Their study was published recently in Wound Repair and Regeneration.
“Our demonstration that B lymphocytes—immune system cells that are abundant in the blood—can accelerate wound healing in both healthy and diabetic skin potentially opens up an exciting path to a new treatment for chronic wounds, such as diabetic foot ulcers,” says Ruxandra Sîrbulescu, PhD, from the MGH Vaccine and Immunotherapy Center (VIC).
“Diabetic foot ulcers are the most common cause of non-traumatic major amputations around the world and the costliest type of chronic wound to care for, so an inexpensive and safe way to accelerate healing would have great benefits,” adds Sîrbulescu, lead and corresponding author of the study, in a media release from Massachusetts General Hospital.
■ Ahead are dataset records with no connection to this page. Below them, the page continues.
Lemma drift_detected reviewed row contract :
  drifted reviewed row -> table_get (ar_name row) _PROTECTED_CONTRACTS = Some contract ->
  exists f m, _require_protected_procedure_policy reviewed row None = Err (ValidationError f m).
Proof.
  intros Hd Hc. destruct (_require_protected_procedure_policy reviewed row None) as [[]|e] eqn:E.
  - exfalso. destruct Hd as [actual k Hn Ha Hk|Hn Hs|Hn Hs|Hn Hh].
    1-3: apply policy_checked in E as (actual' & Ha' & Heq & Hps & Hrs); [|exact Hn].
    + rewrite Ha in Ha'. injection Ha' as <-. by apply Hk.
    + by apply Hs.
    + by apply Hs.
    + unfold _require_protected_procedure_policy in E. cbn [default from_option] in E.
      apply bind_Ok in E as (? & _ & E). rewrite Hn, String.eqb_refl in E. apply require_Ok in E. bool_inv.
      by apply Hh, String.eqb_eq.
  - revert E. unfold _require_protected_procedure_policy, _protected_procedure_policy, _protected_contract.
    cbn [default from_option]. rewrite Hc. cbn [mbind result_bind].
    destruct (String.eqb (ar_name row) AKVORADO_BOOTSTRAP_DEBIAN13_INSTALL); unfold require;
      destruct (_ && _); intros [= <-]; eauto.
Qed.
In the study, the team first isolated mature B cells from the spleens of diabetic and nondiabetic mice. Their series of experiments showed that a single application of concentrated, mature B cells accelerated wound healing and improved the quality of tissue repair in both animal models. B cell treatment also quickly reduced the size and improved the healing of chronic skin ulcers in the diabetic mice, increasing the number of both nerve endings and blood vessels in regenerated tissue.
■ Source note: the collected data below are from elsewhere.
(* ===== verification/Normalize.v ===== *)
(** * Normalization of parameters: the common part

    The helpers of [netbox_rpc/domain/normalization.py] that the normalizers of the
    procedure families share: reading a parameter as an integer, a boolean or a text,
    the SSH overrides, and the patterns a text has to match as a whole.

    A normalizer builds the payload of an execution and, beside it, the fingerprint the
    approval hashes; the two dictionaries are the record [payload], which [assembled]
    puts together (the order of keys is nowhere observed: they are hashed and stored
    sorted).  The [params] column is an object, as the admission demands; another value
    raises where it is first read. *)

From S2P Require Import Prelude PyValue CredentialContract Spans PyRegex SecretPatterns.
From S2P Require Import Protected Contracts CredentialAuthority Targets.
Import JsonNotations.

Local Open Scope Z_scope.

(** ** The execution a normalizer reads *)

Record norm_input := {
  ni_procedure : string;
  ni_handler_id : string;
  ni_params : value;
  ni_app_label : string;
  ni_model : string;
  ni_object_id : value;
  ni_object : Targets.attribute;
  ni_type_id : value;
  ni_references : value;
}.
(** [RPCExecution.target_model_label] and [RPCExecution.target_display]. *)
Definition ni_target_model (i : norm_input) : string := ni_app_label i +:+ "." +:+ ni_model i.
Definition ni_target (i : norm_input) : string :=
  match ni_object i with
  | Val VNone => ni_target_model i +:+ ":" +:+ py_str (ni_object_id i)
  | o => match attr o "name" with
         | Val v => if truthy v then py_str v else attr_str o
         | name => attr_str name
         end
  end.
(** [execution.params or {}]. *)
Definition params_of (i : norm_input) : res dict :=
  match py_or (ni_params i) (VDict []) with VDict d => Ok d | _ => Err AttributeError end.

(** ** The payload *)

Record payload := { body : dict; fingerprint : dict }.
Definition put (k : string) (v : value) (p : payload) : payload :=
  {| body := dict_set k v (body p); fingerprint := fingerprint p |}.
Definition mark (k : string) (v : value) (p : payload) : payload :=
  {| body := body p; fingerprint := dict_set k v (fingerprint p) |}.
(** The same entry in both. *)
Definition both (k : string) (v : value) (p : payload) : payload := mark k v (put k v p).
Definition both_if (b : bool) (k : string) (v : value) (p : payload) : payload := if b then both k v p else p.
Definition both_opt (k : string) (v : option Z) (p : payload) : payload :=
  match v with Some z => both k (VInt z) p | None => p end.
Definition assembled (p : payload) : dict := dict_set "command_fingerprint" (VDict (fingerprint p)) (body p).

(** ** Errors *)

Definition invalid_param (message : string) : exn := RPCExecutionError "RPC_PARAM_INVALID" message.
Definition out_of_range (message : string) : exn := RPCExecutionError "RPC_PARAM_OUT_OF_RANGE" message.
Definition invalid_target (message : string) : exn := RPCExecutionError "RPC_TARGET_INVALID" message.
Definition not_normalizable (name : string) : exn :=
  RPCExecutionError "RPC_PROCEDURE_NOT_NORMALIZABLE" ("Procedure " +:+ repr_str name +:+ " has no NetBox normalizer.").

(** ** Reading a parameter *)

(** [v in (None, "")]. *)
Definition blank (v : value) : bool := match v with VNone | VStr EmptyString => true | _ => false end.
(** [str(params.get(key) or default).strip()]. *)
Definition text_or (standard : string) (v : value) : string := str_strip (py_str (py_or v (VStr standard))).
Definition text_of (v : value) : string := text_or EmptyString v.
(** The elements of a list or a tuple. *)
Definition sequence_of (v : value) : option (list value) :=
  match v with VList l | VTuple l => Some l | _ => None end.

Definition upper_bound (maximum : option Z) : string :=
  match maximum with Some m => " and <= " +:+ str_of_Z m | None => EmptyString end.
Definition in_range (minimum : Z) (maximum : option Z) (n : Z) : bool :=
  (minimum <=? n) && match maximum with Some m => n <=? m | None => true end.
Definition _int_range (params : dict) (key : string) (minimum : Z) (maximum : option Z) : res Z :=
  n ← match py_int (get key params) with
      | Err OverflowError => Err OverflowError
      | Err _ => Err (invalid_param (key +:+ " must be an integer."))
      | r => r
      end;
  _ ← require (in_range minimum maximum n)
        (out_of_range (key +:+ " must be >= " +:+ str_of_Z minimum +:+ upper_bound maximum +:+ "."));
  Ok n.
Definition _optional_int_range (params : dict) (key : string) (minimum : Z) (maximum : option Z) : res (option Z) :=
  if blank (get key params) then Ok None else Some <$> _int_range params key minimum maximum.

Definition _bool_param (params : dict) (key : string) (standard : bool) : res bool :=
  let refusal := Err (invalid_param (key +:+ " must be a boolean.")) in
  match get key params with
  | VNone => Ok standard
  | VBool b => Ok b
  | VStr s =>
      let lowered := str_lower (str_strip s) in
      if str_in lowered ["true"; "1"; "yes"; "on"] then Ok true
      else if str_in lowered ["false"; "0"; "no"; "off"] then Ok false
      else refusal
  | _ => refusal
  end.

(** ** Patterns *)

Section Patterns.
Local Open Scope re_scope.

(** Letters, digits and the characters of [extra]. *)
Definition word_char (extra : string) (c : char) : bool := digit c || ascii_letter c || chars extra c.
Definition cls (extra : string) : re := RSet (word_char extra).
Definition rep (lo hi : nat) (r : re) : re := RRep true lo (Some hi) r.
(** A letter or a digit, then at most [n] characters of the class. *)
Definition named (extra : string) (n : nat) : re := cls EmptyString ++ rep 0 n (cls extra).
Definition digits_re : re := RSet digit.
(** One label of a host name. *)
Definition label : re := cls EmptyString ++ opt (rep 0 61 (cls "-") ++ cls EmptyString).
Definition labels : re := label ++ star (ch 46%N ++ label).

Definition _DNS_SEARCH_DOMAIN_RE : re := labels ++ opt (ch 46%N).
Definition _POSIX_USERNAME_RE : re :=
RSet (fun c => between 97 122 c || chars "_" c)%bool
++ rep 0 31 (RSet (fun c => between 97 122 c || digit c || chars "_-" c)%bool).
End Patterns.

(** [pattern.fullmatch(value)] on a text of the values layer. *)
Definition full (r : re) (s : string) : bool := fullmatch r (codes s).

(** A control character or a space, as [ch.isspace() or ord(ch) < 32]. *)
Definition space_or_control (c : ascii) : bool := chr_space c || (code c <? 32).
Definition str_any (p : ascii -> bool) (s : string) : bool := negb (str_forall (fun c => negb (p c)) s).
Fixpoint lstrip_char (c : ascii) (s : string) : string :=
  match s with
  | String d r => if Ascii.eqb c d then lstrip_char c r else s
  | EmptyString => s
  end.
(** [s.rstrip(c)]. *)
Definition rstrip_char (c : ascii) (s : string) : string := str_rev (lstrip_char c (str_rev s)).

Section Hashes.
Context `{PyLib}.
Definition _hash_text (s : string) : value := VStr (sha256 s).
Definition _hash_json (v : value) : value :=
match v with VNone => VStr EmptyString | _ => VStr (sha256 (json_dumps v)) end.

(** ** SSH overrides *)

Definition _validate_ssh_host (host empty_message : string) : res unit :=
_ ← require (str_truthy host) (invalid_param empty_message);
_ ← require (str_len host <=? 255) (invalid_param "rpc_ssh_host may contain at most 255 characters.");
require (negb (str_any space_or_control host))
  (invalid_param "rpc_ssh_host must not contain whitespace or control characters.").

Definition _copy_optional_credential_override (params : dict) (p : payload) : res payload :=
credential_pk ← _optional_int_range params "rpc_ssh_credential_pk" 1 None;
Ok (both_opt "rpc_ssh_credential_pk" credential_pk p).

Definition _copy_optional_ssh_overrides (params : dict) (p : payload) : res payload :=
p ← _copy_optional_credential_override params p;
p ← (if dict_mem "rpc_ssh_host" params then
       let host := text_of (get "rpc_ssh_host" params) in
       _ ← _validate_ssh_host host "rpc_ssh_host must be a non-empty string.";
       Ok (both "rpc_ssh_host" (VStr host) p)
     else Ok p);
port ← _optional_int_range params "rpc_ssh_port" 1 (Some 65535);
let p := both_opt "rpc_ssh_port" port p in
let p := if dict_mem "rpc_ssh_known_hosts_entry" params then
           let known_hosts_entry := text_of (get "rpc_ssh_known_hosts_entry" params) in
           mark "rpc_ssh_known_hosts_entry_sha256" (_hash_text known_hosts_entry)
             (put "rpc_ssh_known_hosts_entry" (VStr known_hosts_entry) p)
         else p in
if dict_mem "rpc_ssh_strict_host_key_checking" params then
  strict ← _bool_param params "rpc_ssh_strict_host_key_checking" true;
  Ok (both "rpc_ssh_strict_host_key_checking" (VBool strict) p)
else Ok p.
End Hashes.

(** ** Deployment settings *)

(** [PLUGINS_CONFIG["netbox_rpc"]]; [None] when it cannot be read. *)
Definition _netbox_rpc_plugin_setting (config : option dict) (key standard : string) : string :=
  match config with
  | Some d => py_str (py_or (get key d) (VStr standard))
  | None => standard
  end.
Definition strip_dots (s : string) : string := lstrip_char "."%char (rstrip_char "."%char s).
Definition _default_dns_host_domain (config : option dict) : string :=
  strip_dots (_netbox_rpc_plugin_setting config "dns_host_domain" EmptyString).
Definition _default_zabbix_server (config : option dict) : string :=
  _netbox_rpc_plugin_setting config "default_zabbix_server" EmptyString.

(** ** Keys a caller may send *)

(** [sorted(set(params) & forbidden)] and [sorted(set(params) - allowed)]. *)
Definition sorted_names (names : list string) : list string := merge_sort (fun a b => Is_true (String.leb a b)) names.
Definition common_keys (params : dict) (names : list string) : list string :=
  sorted_names (List.filter (fun k => str_in k names) (keys params)).
Definition foreign_keys (params : dict) (names : list string) : list string :=
  sorted_names (List.filter (fun k => negb (str_in k names)) (keys params)).
Definition require_none (names : list string) (e : exn) : res unit :=
  require (match names with [] => true | _ => false end) e.

(** An integer that is positive and not a boolean. *)
Definition positive_id (v : value) : bool := match v with VInt n => 1 <=? n | _ => false end.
The same healing effect was produced when B cells from older obese diabetic mice were applied to acute wounds in similarly aged, obese diabetic mice. Both groups of animals were equivalent to 55- to 60-year-old morbidly obese patients with uncontrolled diabetes. The sort of mature B cells used in this study have a limited life span, and once applied on a wound, they remained active at the site for up to 14 days. Overall, the presence of B lymphocytes was associated with increased tissue proliferation, reduced cell death and a more supportive environment for wound healing, the release explains.
“While more work is required to elucidate the cellular and molecular mechanisms through which B cells exert their beneficial function in wound healing, we are in the process of obtaining the required regulatory approvals to conduct a first clinical study in patients with diabetic foot ulcers. With adequate funding, we believe we could apply this technology clinically within one to two years” Sîrbulescu says.
Mark Poznansky, MD, PhD, director of the MGH-VIC and the study’s senior author, adds, in the release, “Having a novel therapeutic that is based on the immediate isolation of a patient’s own cells, with minimal manipulation, will represent an attractive option for the wound care field; and a successful option that accelerates healing would greatly benefit patients, as diabetic ulcers typically need up to a year or more heal. Further development of the B cell application therapy may lead to novel ways of addressing the pathologies underlying the formation of chronic wounds.”